EXERCISE DETAILS - Among the entries, find the lines with the string "right" and report them.

RAW DATA -
Lemma run_ids_key gl N d s m d' s' gid :
  run_effect N d s gl m d' s' -> gid ∈ run_ids gl ->
  exists c l g, (c, l, g) ∈ gl ∧ g_id g = gid ∧ gid = group_key (domain_key (d_uuid d) (d_numaId d)) c l ∧ g_clusterId g = c ∧ g_layerId g = l.
Proof.
  intros R ([[c l] g] & -> & Hin)%elem_of_list_to_set%list_elem_of_fmap. exists c, l, g.
  destruct (re_each _ _ _ _ _ _ _ R c l g Hin) as (_ & _ & _ & _ & -> & _). split; [|done].
  destruct (re_each _ _ _ _ _ _ _ R c l g Hin) as (_ & _ & _ & _ & <- & _). done.
Qed.

Lemma run_ids_nodup gl N d s m d' s' : run_effect N d s gl m d' s' -> NoDup ((fun x : Z * Z * VmGroup => (g_id x.2, x.2)) <$> gl).*1.
Proof.
  intros R. rewrite <- list_fmap_compose. pose proof (re_nodup _ _ _ _ _ _ _ R) as Hnd. pose proof (re_each _ _ _ _ _ _ _ R) as Hall.
  clear R. induction gl as [|[[c l] g] gl IH]; [constructor|]. cbn in *. apply NoDup_cons in Hnd as [Hni Hnd]. apply NoDup_cons. split.
  - intros ([[c' l'] g'] & E & Hin)%list_elem_of_fmap. cbn in E.
    destruct (Hall c l g) as (_ & _ & _ & _ & Hg & _); [left|]. destruct (Hall c' l' g') as (_ & _ & _ & _ & Hg' & _); [by right|].
    rewrite Hg, Hg' in E. cbn in E. apply group_key_inj in E as (_ & -> & ->). apply Hni, list_elem_of_fmap. by exists (c', l', g').
  - apply IH; [done|]. intros c' l' g' Hin. apply (Hall c' l' g'). by right.
Qed.

Lemma run_map_lookup gl N d s m d' s' c l g :
  run_effect N d s gl m d' s' -> (c, l, g) ∈ gl -> run_map gl !! group_key (domain_key (d_uuid d) (d_numaId d)) c l = Some g.
Proof.
  intros R Hin. apply elem_of_list_to_map_1; [by apply (run_ids_nodup gl N d s m d' s')|]. apply list_elem_of_fmap.
  exists (c, l, g). split; [|done]. cbn. destruct (re_each _ _ _ _ _ _ _ R c l g Hin) as (_ & _ & _ & _ & -> & _). done.
Qed.

(** The base layer does not list a group of a domain that has none. *)
Lemma base_layer_unlisted d s n c l b c' l' :
  wf T s -> unknown_groups d s -> base_layer s n c l = Some b -> group_key (domain_key (d_uuid d) (d_numaId d)) c' l' ∉ l_groups b.
Proof.
  intros Hwf Hu. unfold base_layer. destruct (layer_of n c l s) as [ly|] eqn:El.
  - intros [= <-] Hin. destruct (wf_filed T s Hwf n c l ly _ El Hin) as (g & u & Eg & _). by rewrite Hu in Eg.
  - destruct (cluster_of n c s); [|done]. intros [= <-]. cbn. set_solver.
Qed.

Lemma base_layer_static s n c l b :
  wf T s -> base_layer s n c l = Some b -> l_total b = CLUSTER_CPU_NUM T ∧ bsize (l_usedBitmap b) = CLUSTER_CPU_NUM T ∧ 0 <= l_idle b < 65536.
Proof.
  intros Hwf. unfold base_layer. destruct (layer_of n c l s) as [ly|] eqn:El.
  - intros [= <-]. destruct (layer_of_cluster n c l s ly El) as (cl & Ec & _). by apply (layer_static n c cl l ly s).
  - destruct (cluster_of n c s) as [cl|] eqn:Ec; [|done]. intros [= <-].
    destruct (wf_static T s Hwf n c cl Ec) as (info & Ei & _). unfold topology_of. rewrite Ei. cbn.
    destruct (topo_info T Htopo c info Ei) as (_ & Ht & _ & Hb & _). split_and!; [done|by rewrite Hb|apply u16_range..].
Qed.

Lemma cluster_num_small s n c l b : wf T s -> base_layer s n c l = Some b -> CLUSTER_CPU_NUM T < 32768.
Proof.
  intros Hwf Eb. assert (exists cl, cluster_of n c s = Some cl) as [cl Ec].
  { unfold base_layer in Eb. destruct (layer_of n c l s) as [ly|] eqn:El; [|destruct (cluster_of n c s); [by eexists|done]].
    apply layer_of_cluster in El as (cl & Ec & _). by exists cl. }
  destruct (wf_static T s Hwf n c cl Ec) as (info & Ei & _). destruct (topo_info T Htopo c info Ei) as (_ & <- & _ & _ & lo & _ & Hlo & Hm).
  pose proof (topo_max T Htopo). lia.
Qed.

(** Adding a group to a layer and deleting it again. *)
Lemma del_add_group g b :
  0 <= l_idle b < 65536 -> g_id g ∉ l_groups b ->
  let ly := DelGroupFromClusterLayer g (AddGroupToClusterLayer g b) in
  l_idle ly = l_idle b ∧ l_total ly = l_total b ∧ l_groups ly = l_groups b ∧
  (area_ok (l_usedBitmap b) (u16 (g_start g)) (u16 (g_nrCpus g)) -> window_free (l_usedBitmap b) (u16 (g_start g)) (u16 (g_nrCpus g)) -> ly = b).
Proof.
  intros Hi Hg ly. assert (E : l_idle ly = l_idle b).
  { cbn. unfold u16. rewrite Zplus_mod_idemp_l. replace (l_idle b - g_nrCpus g + g_nrCpus g) with (l_idle b) by lia. by apply Z.mod_small. }
  assert (E2 : l_groups ly = l_groups b) by (cbn; set_solver).
  split_and!; [done|done|done|]. intros Ha Hw. assert (E3 : l_usedBitmap ly = l_usedBitmap b) by (by apply clear_set_area).
  assert (E4 : l_total ly = l_total b) by done. destruct ly, b. cbn in *. by subst.
Qed.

ANSWER SECTION -
    destruct (Hall c l g) as (_ & _ & _ & _ & Hg & _); [left|]. destruct (Hall c' l' g') as (_ & _ & _ & _ & Hg' & _); [by right|].
  - apply IH; [done|]. intros c' l' g' Hin. apply (Hall c' l' g'). by right.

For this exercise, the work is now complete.